Atracaron en una isla anegada de barro mientras caía sobre ellos una lluvia tan torrencial que parecía más bien una cascada. Don Alfonso gesticuló y gritó mientras supervisaba cómo descargaban e indicaba los suministros que iban a necesitar en su viaje.
—Estaremos fuera dos o tres días —dijo Alfonso—. Debemos estar preparados para pasar varias noches en la canoa. Podría llover.
—No habla en serio —dijo Sally.
Tom entregó el mono a Sally.
—Cuídalo mientras estoy fuera, ¿quieres?
—Por supuesto.
La canoa se alejó. Tom observó a Sally bajo el aguacero, una vaga figura cada vez más borrosa.
—Ten cuidado, Tom —gritó ella en el preciso momento en que desaparecía.
Chori manejaba la pértiga con vigor y la embarcación descargada avanzó más deprisa por el ramal. Al cabo de cinco minutos Tom oyó crujir los árboles por encima de él, y vio rebotar de rama en rama una pequeña pelota negra hasta que aterrizó en su cabeza, gritando como un alma en pena. Era Mamón Peludo.
—Bribón, no has tardado mucho en escapar —dijo Tom, metiéndose al pequeño mono en el bolsillo, donde se acurrucó y calló al instante.
La canoa se adentró aún más en el pútrido pantano.
La tormenta alcanzó su máxima furia cuando la canoa llegó al ramal que conducía a la Plaza Negra. Los relámpagos y los truenos retumbaban a través de la selva, a veces con apenas unos segundos de diferencia, como una descarga de artillería. Las copas de los árboles, a sesenta metros por encima de sus cabezas, se sacudían y agitaban.

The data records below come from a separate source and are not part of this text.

(** ** Verdicts *)

Lemma well_formed_elim (body : value) :
  well_formed body = true ->
  negb (truthy (field body (lit "username"))) || negb (truthy (field body (lit "password"))) = false
  /\ hwid_missing (field body (lit "hwid")) = false.
Proof.
  unfold well_formed. intros H.
  apply andb_true_iff in H as [H Hh]. apply andb_true_iff in H as [-> ->].
  apply negb_true_iff in Hh. auto.
Qed.

(** A request that fails step 1 is rejected whatever the store holds. *)
Lemma verdict_missing_fields (body : value) (data : Json) :
  truthy (field body (lit "username")) && truthy (field body (lit "password")) = false ->
  verdict body data = Rejected missing_fields.
Proof.
  intros H. unfold verdict.
  destruct (truthy (field body (lit "username"))); [|reflexivity].
  simpl in H. rewrite H. reflexivity.
Qed.

Lemma lookup_user_no_records (data : Json) (username : value) :
  records data = None -> lookup_user data username = Throw TypeError.
Proof.
  unfold records, lookup_user.
  destruct data as [| b | x | t | items | ps]; try reflexivity.
  simpl. destruct (assoc (lit "users") ps) as [[| b | x | t | items | ps']|];
    try reflexivity; discriminate.
Qed.

Lemma after_load_calls (w : World) :
  exists calls, fs_calls (after_load w) = fs_calls w ++ calls /\ ~ In WriteFileSync calls.
Proof.
  destruct w as [f out calls]. destruct f as [| | [|j]]; simpl.
  - exists [ExistsSync]. split; [reflexivity|]. simpl. intuition discriminate.
  - exists [ExistsSync; ReadFileSync]. split; [rewrite <- app_assoc; reflexivity|].
    simpl. intuition discriminate.
  - exists [ExistsSync; ReadFileSync]. split; [rewrite <- app_assoc; reflexivity|].
    simpl. intuition discriminate.
  - exists [ExistsSync; ReadFileSync]. split; [rewrite <- app_assoc; reflexivity|].
    simpl. intuition discriminate.
Qed.

(** Every verdict, by the tests of the handler in their order. *)
Lemma verdict_cases (body : value) (data : Json) :
  verdict body data = Rejected missing_fields
  \/ verdict body data = Rejected hwid_required
  \/ verdict body data = Answered invalid_credentials
  \/ verdict body data = Answered hwid_mismatch
  \/ verdict body data = Answered login_ok
  \/ (exists e, verdict body data = Crashed e)
  \/ (exists data', verdict body data = Registering data').
Proof.
  unfold verdict.
  destruct (negb (truthy (field body (lit "username")))
            || negb (truthy (field body (lit "password")))); [tauto|].
  destruct (hwid_missing (field body (lit "hwid"))); [tauto|].
  destruct (lookup_user data (field body (lit "username"))) as [[[i user]|]|e];
    [|tauto|eauto 10].
  destruct (negb (strict_eq (prop user (lit "password")) (field body (lit "password"))));
    [tauto|].
  destruct (negb (testable (prop user (lit "hwid")))); [eauto 10|].
  destruct (unbound (prop user (lit "hwid"))); [eauto 10|].
  destruct (negb (strict_eq (prop user (lit "hwid")) (field body (lit "hwid")))); tauto.
Qed.

(** With no parsed document the store is empty and no record is found. *)
Lemma login_without_document (ok : bool) (body : value) (w : World) :
  readable (users_json w) = false ->
  users_json (snd (login ok body w)) = users_json w
  /\ (well_formed body = true -> fst (login ok body w) = Normal invalid_credentials).
Proof.
  intros Hr. rewrite login_run. unfold outcome.
  assert (Hl : loaded (users_json w) = empty_store).
  { destruct (users_json w) as [| | [|j]]; try reflexivity. discriminate. }
  rewrite Hl. unfold verdict.
  destruct (negb (truthy (field body (lit "username")))
            || negb (truthy (field body (lit "password")))) eqn:H1.
  { split; [reflexivity|]. intros [H _]%well_formed_elim. congruence. }
  destruct (hwid_missing (field body (lit "hwid"))) eqn:H2.
  { split; [reflexivity|]. intros [_ H]%well_formed_elim. congruence. }
  simpl. split; [apply after_load_file|reflexivity].
Qed.

(** A request answered OK is answered OK again on any world with the same
    file, and leaves that file as it is. *)
Lemma login_ok_again (ok : bool) (body : value) (w : World) (r : Response) :
  fst (login ok body w) = Normal r ->
  code r = OK ->
  forall (ok' : bool) (w' : World),
    users_json w' = users_json w ->
    fst (login ok' body w') = Normal login_ok
    /\ users_json (snd (login ok' body w')) = users_json w.
Proof.
  rewrite login_run. unfold outcome. intros Hr Hc ok' w' Hf.
  rewrite login_run. unfold outcome. rewrite Hf.
  destruct (verdict_cases body (loaded (users_json w)))
    as [H|[H|[H|[H|[H|[[e H]|[d H]]]]]]]; rewrite H in *; simpl in *;
    try (injection Hr as <-; discriminate Hc); try discriminate Hr.
  - rewrite after_load_file. auto.
  - destruct ok; simpl in Hr; injection Hr as <-; discriminate Hc.
Qed.

(** ** Lookup in a store of proper records *)

Lemma find_from_ok (username : value) (items : list Json) (i : nat) :
  forallb record_ok items = true ->
  exists found,
    find_from (username_is username) items i = Normal found
    /\ option_map snd found
       = List.find (fun u => strict_eq (prop u (lit "username")) username) items
    /\ forall k user, found = Some (k, user) -> record_ok user = true.
Proof.
  revert i. induction items as [|u items IH]; intros i Hok; simpl.
  - exists None. repeat split; intros; discriminate.
  - simpl in Hok. apply andb_true_iff in Hok as [Hu Hitems].
    assert (Hpred : username_is username u
                    = Normal (strict_eq (prop u (lit "username")) username)).
    { unfold username_is, prop. destruct u; try reflexivity. discriminate Hu. }
    rewrite Hpred.
    destruct (strict_eq (prop u (lit "username")) username).
    + exists (Some (i, u)). repeat split. intros k user H. injection H as <- <-. exact Hu.
    + apply IH. exact Hitems.
Qed.

Lemma lookup_user_ok (data : Json) (username : value) :
  store_ok data = true ->
  exists found,
    lookup_user data username = Normal found
    /\ option_map snd found = record_for data username
    /\ forall k user, found = Some (k, user) -> testable (prop user (lit "hwid")) = true.
Proof.
  unfold store_ok, record_for, lookup_user, records.
  destruct data as [| b | x | t | items | ps]; try discriminate.
  simpl. destruct (assoc (lit "users") ps) as [[| b | x | t | items | ps']|];
    try discriminate.
  intros Hok. destruct (find_from_ok username items 0 Hok) as (found & Hf & Hs & Hr).
  exists found. split; [exact Hf|]. split; [exact Hs|].
  intros k user Hk. specialize (Hr k user Hk).
  unfold record_ok in Hr. destruct user; try exact Hr. discriminate Hr.
Qed.

(** ** The hwid of a record along a run *)

(** What made a verdict of registration. *)
Lemma verdict_registering_inv (body : value) (data data' : Json) :
  verdict body data = Registering data' ->
  exists i user h,
    truthy (field body (lit "username")) = true
    /\ field body (lit "hwid") = Some (JStr h)
    /\ blank h = false
    /\ lookup_user data (field body (lit "username")) = Normal (Some (i, user))
    /\ unbound (prop user (lit "hwid")) = true
    /\ data' = with_user data i (assign user (lit "hwid") (Some (JStr h))).
Proof.
  unfold verdict.
  destruct (truthy (field body (lit "username"))) eqn:Hn; [|discriminate].
  destruct (negb true || negb (truthy (field body (lit "password")))); [discriminate|].
  destruct (hwid_missing (field body (lit "hwid"))) eqn:Hh; [discriminate|].
  destruct (lookup_user data (field body (lit "username"))) as [[[i user]|]|e];
    try discriminate.
  destruct (negb (strict_eq (prop user (lit "password")) (field body (lit "password"))));
    [discriminate|].
  destruct (negb (testable (prop user (lit "hwid")))); [discriminate|].
  destruct (unbound (prop user (lit "hwid"))) eqn:Hu.
  - intros H. injection H as <-.
    destruct (field body (lit "hwid")) as [[| b | x | h | items | ps]|]; try discriminate Hh.
    exists i, user, h. simpl in Hh. auto 10.
  - destruct (negb (strict_eq (prop user (lit "hwid")) (field body (lit "hwid"))));
      discriminate.
Qed.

Enseguida el ramal se dividió en un laberinto de bifurcaciones poco profundas que serpenteaban entre trémulas extensiones de barro hediondo. Don Alfonso se detenía de vez en cuando para buscar marcas de pértigas en el fondo poco profundo. La lluvia torrencial no cesaba y se hizo de noche de forma tan imperceptible que Tom se sobresaltó cuando don Alfonso propuso hacer un alto.
—Dormiremos en la canoa como salvajes —dijo—. Este es un buen lugar para pararnos ya que no hay ramas grandes sobre nuestras cabezas. No quiero despertarme con el aliento fétido de un jaguar. Debemos procurar no morir aquí, Tomasito, porque nuestras almas nunca encontrarían la salida.
—Haré todo lo posible.
Tom se envolvió en su mosquitera, se instaló entre el montón de pertrechos y trató de dormir. Por fin dejó de llover, pero él seguía calado hasta los huesos. La selva se llenó del ruido de gotas de agua puntuado por los aullidos, gemidos y gritos ahogados de los animales, algunos de ellos casi humanos. Tal vez
eran
humanos, las almas perdidas de las que había hablado don Alfonso. Tom pensó en su hermano Vernon perdido en ese pantano, tal vez enfermo o incluso agonizando. Lo recordó de niño, siempre con una expresión esperanzada, afable y perpetuamente perdida. Se entregó a una turbulenta noche de sueños.